(** C6. Two subject certificates that differ in their serial numbers only
    (they carry the same issuer name) give, for the same digest and issuer,
    identifiers that differ in the serial number only: both calls fail or
    both succeed, the hash algorithm and the two hashes are the same, and
    each identifier carries the serial number of its own subject. *)
Theorem serial_changes_serial_only
    (dgst : option EVP_MD) (s s' : X509) (issuer : X509) (m : list bool) :
  X509_get_issuer_name s = X509_get_issuer_name s' ->
  option_map without_serial (returned (OCSP_cert_to_id dgst (Some s) issuer) m)
  = option_map without_serial (returned (OCSP_cert_to_id dgst (Some s') issuer) m)
  /\ (forall cid, returned (OCSP_cert_to_id dgst (Some s) issuer) m = Some cid ->
                  same_string (serialNumber cid) (X509_get0_serialNumber s))
  /\ (forall cid', returned (OCSP_cert_to_id dgst (Some s') issuer) m = Some cid' ->
                   same_string (serialNumber cid') (X509_get0_serialNumber s')).
Proof.
  intros Hname. rewrite !cert_to_id_call. cbn [selected_name selected_serial].
  rewrite <- Hname.
  set (d := digest_or_sha1 dgst). set (n := X509_get_issuer_name s).
  set (k := X509_get0_pubkey_bitstr issuer).
  assert (Hframe : forall a b cid,
            returned (OCSP_cert_id_new d n k (Some a)) m = Some cid ->
            exists cid', returned (OCSP_cert_id_new d n k (Some b)) m = Some cid'
                         /\ without_serial cid = without_serial cid'
                         /\ same_string (serialNumber cid) a).
  { intros a b cid H. apply cert_id_new_returns in H.
    destruct H as (obj & der & nh & kh & HA & Hnid & Hobj & Hder & Hnh & Hkh & ->).
    exists (finished obj nh kh (Some b)). split.
    - apply (cert_id_new_succeeds d n k (Some b) m obj der nh kh); assumption.
    - split; [reflexivity | apply copy_of_same]. }
  split; [|split].
  - destruct (returned (OCSP_cert_id_new d n k (Some (X509_get0_serialNumber s))) m)
      as [c|] eqn:E.
    + destruct (Hframe _ (X509_get0_serialNumber s') _ E) as (c' & E' & Hw & _).
      rewrite E'. simpl. rewrite Hw. reflexivity.
    + destruct (returned (OCSP_cert_id_new d n k (Some (X509_get0_serialNumber s'))) m)
        as [c'|] eqn:E'; [|reflexivity].
      destruct (Hframe _ (X509_get0_serialNumber s) _ E') as (c & Ec & _).
      rewrite Ec in E. discriminate E.
  - intros cid H. destruct (Hframe _ (X509_get0_serialNumber s') _ H) as (_ & _ & _ & Hs).
    exact Hs.
  - intros cid H. destruct (Hframe _ (X509_get0_serialNumber s) _ H) as (_ & _ & _ & Hs).
    exact Hs.
Qed.

(** C9. [OCSP_cert_to_id] is field extraction followed by one call of
    [OCSP_cert_id_new]: the name and serial number chosen by the presence of
    a subject, the issuer's public-key bit string, and SHA-1 for a null
    digest.  Results and allocations coincide. *)
Theorem cert_to_id_delegates
    (dgst : option EVP_MD) (subject : option X509) (issuer : X509) (m : list bool) :
  OCSP_cert_to_id dgst subject issuer m = cert_to_id_by_delegation dgst subject issuer m.
Proof.
  unfold OCSP_cert_to_id, cert_to_id_by_delegation.
  destruct dgst as [d|]; destruct subject as [s|]; reflexivity.
Qed.

(** C10. In every identifier [OCSP_cert_id_new] returns, the parameter of
    the hash algorithm is present and its type is V_ASN1_NULL. *)
Theorem algorithm_parameter_is_asn1_null
    (d : EVP_MD) (name : X509_NAME) (key : ASN1_BIT_STRING)
    (sn : option ASN1_INTEGER) (m : list bool) (cid : OCSP_CERTID) :
  returned (OCSP_cert_id_new d name key sn) m = Some cid ->
  exists par, parameter (hashAlgorithm cid) = Some par /\ at_type par = V_ASN1_NULL.
Proof.
  intros H. apply cert_id_new_returns in H.
  destruct H as (obj & der & nh & kh & _ & _ & _ & _ & _ & _ & ->).
  exists (set_at_type ASN1_TYPE_blank V_ASN1_NULL). split; reflexivity.
Qed.

End CertIDProperties.

(** ** Response status codes *)

(** C7. The six statuses have the codes 0, 1, 2, 3, 5 and 6, and no status
    has the code 4. *)
Theorem response_status_codes :
  status_code Successful = 0
  /\ status_code MalformedRequest = 1
  /\ status_code InternalError = 2
  /\ status_code TryLater = 3
  /\ status_code SigRequired = 5
  /\ status_code Unauthorized = 6
  /\ (forall s : ResponseStatus, status_code s <> 4).
Proof.
  repeat (split; [reflexivity|]).
  intros s. destruct s; discriminate.
Qed.

(** ** Reading a response *)

(** The bytes after the length octets are a suffix of the input. *)
Lemma der_length_suffix bs len body :
  der_length bs = Some (len, body) -> (length body <= length bs)%nat.
Proof.
  unfold der_length. destruct bs as [|b rest]; [discriminate|].
  destruct (byte_value b <? 128).
  - intros H. inversion H. simpl. lia.
  - destruct (Z.to_nat (byte_value b - 128) =? 0)%nat; [discriminate|].
    destruct (length rest <? Z.to_nat (byte_value b - 128))%nat; [discriminate|].
    intros H. inversion H. rewrite length_skipn. simpl. lia.
Qed.

(** Bytes appended to the input do not change the length that is read. *)
Lemma der_length_app bs t len body :
  der_length bs = Some (len, body) ->
  der_length (bs ++ t) = Some (len, body ++ t).
Proof.
  unfold der_length. destruct bs as [|b rest]; [discriminate|].
  rewrite <- app_comm_cons.
  destruct (byte_value b <? 128).
  - intros H. inversion H. reflexivity.
  - destruct (Z.to_nat (byte_value b - 128) =? 0)%nat; [discriminate|].
    destruct (length rest <? Z.to_nat (byte_value b - 128))%nat eqn:Hshort;
      [discriminate|].
    apply Nat.ltb_ge in Hshort.
    intros H. inversion H; subst len body; clear H.
    assert (Hlong : (length (rest ++ t) <? Z.to_nat (byte_value b - 128))%nat = false).
    { apply Nat.ltb_ge. rewrite length_app. lia. }
    rewrite Hlong.
    rewrite firstn_app, skipn_app.
    replace (Z.to_nat (byte_value b - 128) - length rest)%nat with 0%nat by lia.
    simpl. rewrite app_nil_r. reflexivity.
Qed.

(** Bytes appended to the input do not change the top-level structure that
    is read; they are found after it. *)
Lemma der_split_app buf t structure rest :
  der_split buf = Some (structure, rest) ->
  der_split (buf ++ t) = Some (structure, rest ++ t).
Proof.
  unfold der_split. destruct buf as [|tag after]; [discriminate|].
  rewrite <- app_comm_cons.
  destruct (der_length after) as [[len body]|] eqn:Hlen; [|discriminate].
  rewrite (der_length_app _ t _ _ Hlen).
  pose proof (der_length_suffix _ _ _ Hlen) as Hsuffix.
  destruct (Z.of_nat (length body) <? len) eqn:Hshort; [discriminate|].
  apply Z.ltb_ge in Hshort.
  assert (Hlong : (Z.of_nat (length (body ++ t)) <? len) = false).
  { apply Z.ltb_ge. rewrite length_app. lia. }
  rewrite Hlong.
  intros H. inversion H; subst structure rest; clear H.
  rewrite !app_comm_cons.
  set (buf := tag :: after) in *.
  assert (Hbuf : length buf = S (length after)) by reflexivity.
  replace (length (buf ++ t) - length (body ++ t))%nat
    with (length buf - length body)%nat by (rewrite !length_app; lia).
  set (total := (length buf - length body + Z.to_nat len)%nat).
  assert (Htotal : (total <= length buf)%nat) by (unfold total; lia).
  rewrite firstn_app, skipn_app.
  replace (total - length buf)%nat with 0%nat by lia.
  simpl. rewrite app_nil_r. reflexivity.
Qed.

(** C8. A buffer that is a valid, complete response encoding -- one that is
    decoded when it stands alone -- followed by at least one more byte is
    rejected with [TrailingDataError]. *)
Theorem trailing_bytes_are_rejected
    (OCSP_RESPONSE : Type) (d2i_OCSP_RESPONSE : list byte -> OCSP_RESPONSE + decode_error)
    (encoding trailing : list byte) (response : OCSP_RESPONSE) :
  d2i_OCSP_RESPONSE_bio OCSP_RESPONSE d2i_OCSP_RESPONSE encoding = inl response ->
  trailing <> [] ->
  d2i_OCSP_RESPONSE_bio OCSP_RESPONSE d2i_OCSP_RESPONSE (encoding ++ trailing)
  = inr TrailingDataError.
Proof.
  unfold d2i_OCSP_RESPONSE_bio, ASN1_d2i_bio. intros Hvalid Hmore.
  destruct (der_split encoding) as [[structure rest]|] eqn:Hsplit; [|discriminate Hvalid].
  destruct rest as [|b rest]; [|discriminate Hvalid].
  rewrite (der_split_app _ trailing _ _ Hsplit). simpl.
  destruct trailing as [|b trailing]; [contradiction Hmore; reflexivity | reflexivity].
Qed.

(** ** Further properties of the certificate identifier functions *)

Section MoreCertID.

Context {L : Libcrypto}.

(** [OCSP_cert_id_new] returns what the closed form says. *)
Lemma cert_id_new_outcome d name key sn m :
  returned (OCSP_cert_id_new d name key sn) m = cert_id_outcome d name key sn m.
Proof.
  destruct (returned (OCSP_cert_id_new d name key sn) m) as [cid|] eqn:E.
  - apply cert_id_new_returns in E.
    destruct E as (obj & der & nh & kh & HA & Hnid & Hobj & Hder & Hnh & Hkh & ->).
    apply Z.eqb_neq in Hnid.
    unfold cert_id_outcome. rewrite HA, Hnid, Hobj, Hder, Hnh, Hkh. reflexivity.
  - unfold cert_id_outcome.
    destruct (allocations_succeed (allocations_needed sn) m) eqn:HA; [|reflexivity].
    destruct (EVP_MD_type d =? NID_undef) eqn:Hnid; [reflexivity|].
    apply Z.eqb_neq in Hnid.
    destruct (OBJ_nid2obj (EVP_MD_type d)) as [obj|] eqn:Hobj; [|reflexivity].
    destruct (i2d_X509_NAME name) as [der|] eqn:Hder; [|reflexivity].
    destruct (md_compute d der) as [nh|] eqn:Hnh; [|reflexivity].
    destruct (md_compute d (str_octets key)) as [kh|] eqn:Hkh; [|reflexivity].
    rewrite (cert_id_new_succeeds d name key sn m obj der nh kh) in E by assumption.
    discriminate E.
Qed.

End MoreCertID.

Section MoreCertIDProperties.

Context {L : Libcrypto}.
(** * MathML_EPS.py: MathML blocks of an XML document rendered to numbered EPS files

    A shallow embedding of [src/MathML_EPS.py] and the properties of its
    extractor, preference loader, popup dismissal, per-equation loop and
    entry point.

    Conventions of the embedding.
    - A Python [str] is a [string]; a character is an 8-bit code point
      (Latin-1 range), which covers every character the program inspects.
    - A Python [int] is a [Z]; its f-string rendering is stdpp's decimal
      [pretty].
    - A [dict] with string keys is a [gmap string string].
    - The program drives MathType through pywinauto.  The answers of that
      channel (which windows exist at each poll, whether a call raises) are
      inputs of the model: each fallible call reads its outcome from a record.
    - Exceptions are values of an error monad; the global [eqn_counter] and the
      observable effects (log lines, files written) are threaded as a state. *)

From Stdlib Require Import ZArith Ascii String List Bool Lia.
From stdpp Require Import base option list gmap strings pretty.

Open Scope string_scope.
Open Scope Z_scope.

(** ** Python string primitives *)

Module Py.

Definition dquote : ascii := "034"%char.
Definition tab : ascii := "009"%char.
Definition newline : ascii := "010"%char.

(** [str.isspace] on one character, for code points below 256. *)
Definition isspace (c : ascii) : bool :=
  let n := nat_of_ascii c in
  (((9 <=? n) && (n <=? 13)) || ((28 <=? n) && (n <=? 32))
   || (n =? 133) || (n =? 160))%nat.

Fixpoint lstrip (s : string) : string :=
  match s with
  | String c s' => if isspace c then lstrip s' else s
  | EmptyString => EmptyString
  end.

Fixpoint rstrip (s : string) : string :=
  match s with
  | String c s' =>
      match rstrip s' with
      | EmptyString => if isspace c then EmptyString else String c EmptyString
      | r => String c r
      end
  | EmptyString => EmptyString
  end.

(** [s.strip()] *)
Definition strip (s : string) : string := rstrip (lstrip s).

(** [s.split(sep)] for a one-character separator. *)
Fixpoint split (sep : ascii) (s : string) : list string :=
  match s with
  | String c s' =>
      if Ascii.eqb c sep then EmptyString :: split sep s'
      else match split sep s' with
           | h :: t => String c h :: t
           | [] => [String c EmptyString]
           end
  | EmptyString => [EmptyString]
  end.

— Task statement —
The lines needed are the ones from the first line of the entries through the line that contains "s') issuer) m)", given again without any change.

— Response area —
(** C6. Two subject certificates that differ in their serial numbers only
    (they carry the same issuer name) give, for the same digest and issuer,
    identifiers that differ in the serial number only: both calls fail or
    both succeed, the hash algorithm and the two hashes are the same, and
    each identifier carries the serial number of its own subject. *)
Theorem serial_changes_serial_only
    (dgst : option EVP_MD) (s s' : X509) (issuer : X509) (m : list bool) :
  X509_get_issuer_name s = X509_get_issuer_name s' ->
  option_map without_serial (returned (OCSP_cert_to_id dgst (Some s) issuer) m)
  = option_map without_serial (returned (OCSP_cert_to_id dgst (Some s') issuer) m)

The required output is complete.